At the Close, Tuesday, September 14, 2021:
Tuesday, September 14, 2021, 9:16 am ET Inflation has been a key topic for investors and consumers alike over the past six months, as higher prices and product shortages have proliferated. While members of the Federal Reserve and even Treasury Secretary Janet Yellen have deemed the recent spate of inflation "transitory," the general opinion appears to believe that this inflation is more systemic and longer term than financial leaders maintain. Investors point to Milton Friedman's dictum that "inflation is always and everywhere a monetary phenomenon," and the meteoric rise in the money supply, which rocketed from $4.2 trillion to more than $16.2 trillion between March and May 2020, and now stands above $19.4 trillion, to confirm their argument that the dollar cannot be stretched much further before breaking. Prices for everything from lumber to new homes, used cars, to beef, pork, and chicken have been rising at a much faster pace than people's wages, making it more and more difficult for average Americans to maintain their standards of living. Responding to the price hikes in food, the Joe Biden's people announced a permanent 25% increase to the food stamp program in August. The largest increase in the history of the Supplemental Nutrition Assistance Program (SNAP) goes into effect on October 1, and will affect all 42 million recipients. Along with the recent roll out of monthly child tax credit checks direct to families, these efforts to shore up the bottom parts of the otherwise "booming" economy will drive prices even higher. Policy makers, the genii in Washington DC, apparently are unable to see past the ends of their noses when it comes to finance. All they've been able to do to help out the American public during the virus crisis (most of the economic damage caused by their lockdowns and restrictions) was to throw cash around via extended and additional unemployment benefits, stimulus checks, forgivable business loans and other handouts to the needy and well-to-do alike. A key gauge of inflation - the understated Consumer Price Index (CPI) - was released Tuesday morning and the headline number makes the case for the Fed's "transitory" tag.

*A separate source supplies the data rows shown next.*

Definition _update (cfg : config) (self : agent) (state : vec) (action : nat)
    (next_state : vec) (reward : R) : result agent :=
  '(repr_state, self) ← _map_to_repr cfg self state true;
  '(repr_next_state, self) ← _map_to_repr cfg self next_state true;
  '(n_sa, b_sa, p_hat, r_hat) ←
    update_model repr_state action repr_next_state reward (M self)
      (representative_states self) (lp_metric cfg) (scaling cfg)
      (bandwidth cfg) (bonus_scale_factor cfg) (beta cfg) (v_max cfg)
      (bonus_type cfg) (kernel_type cfg)
      (N_sa self) (B_sa self) (P_hat self) (R_hat self);
  Ok {| env := env self; M := M self;
        representative_states := representative_states self;
        N_sa := n_sa; B_sa := b_sa; R_hat := r_hat; P_hat := p_hat;
        V := V self; Q := Q self; Q_policy := Q_policy self;
        episode := episode self; _rewards := _rewards self;
        _cumul_rewards := _cumul_rewards self |}.

(** [q[hh, repr_state, :].argmax()] when there is no discount,
    [q[0, repr_state, :].argmax()] otherwise. *)
Definition greedy (cfg : config) (q : ten) (hh : nat) (repr_state : Z)
    : result nat :=
  if Reqb (gamma cfg) 1 then
    layer ← get q hh; row ← get_z layer repr_state; argmax row
  else
    layer ← get q 0%nat; row ← get_z layer repr_state; argmax row.

(** [Q] is an array from [reset] on, so [assert self.Q is not None]
    holds. *)
Definition _get_action (cfg : config) (self : agent) (state : vec) (hh : nat)
    : result (nat * agent) :=
  '(repr_state, self) ← _map_to_repr cfg self state false;
  action ← greedy cfg (Q self) hh repr_state;
  Ok (action, self).

Definition policy (cfg : config) (self : agent) (state : vec) (hh : nat)
    : result (nat * agent) :=
  match Q_policy self with
  | None => Raise AssertionError
  | Some q_policy =>
      '(repr_state, self) ← _map_to_repr cfg self state false;
      action ← greedy cfg q_policy hh repr_state;
      Ok (action, self)
  end.

(** Slices: [a[:m, :]], [a[:, :m]], [a[:m, :, :m]], and the sum of two
    matrices. *)
Definition rows {T : Type} (m : nat) (a : list T) : list T := take m a.
Definition cols {T : Type} (m : nat) (a : list (list T)) : list (list T) :=
  map (take m) a.
Definition block (m : nat) (a : ten) : ten := map (cols m) (rows m a).
Definition add2 (a b : mat) : mat := zip_with (zip_with Rplus) a b.

(** Writing [v] through the view [a[:, :m]]. *)
Definition set_cols {T : Type} (m : nat) (v a : list (list T))
    : list (list T) :=
  zip_with (fun x y => x ++ drop m y) v a.

Definition set_env (self : agent) (e : env_t) : agent :=
  {| env := e; M := M self;
     representative_states := representative_states self;
     N_sa := N_sa self; B_sa := B_sa self; R_hat := R_hat self;
     P_hat := P_hat self; V := V self; Q := Q self;
     Q_policy := Q_policy self; episode := episode self;
     _rewards := _rewards self; _cumul_rewards := _cumul_rewards self |}.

The Consumer Price Index for All Urban Consumers (CPI-U) increased 0.3 percent in August on a seasonally adjusted basis after rising 0.5 percent in July, the U.S. Bureau of Labor Statistics reported today. That's a huge drop from the past three month's data, and very much unexpected. Year-over-year, the CPI has inflation running higher by 5.3% on a non-seasonally adjusted basis, down from July's 5.4% figure. The 0.3% figure is the lowest in six months.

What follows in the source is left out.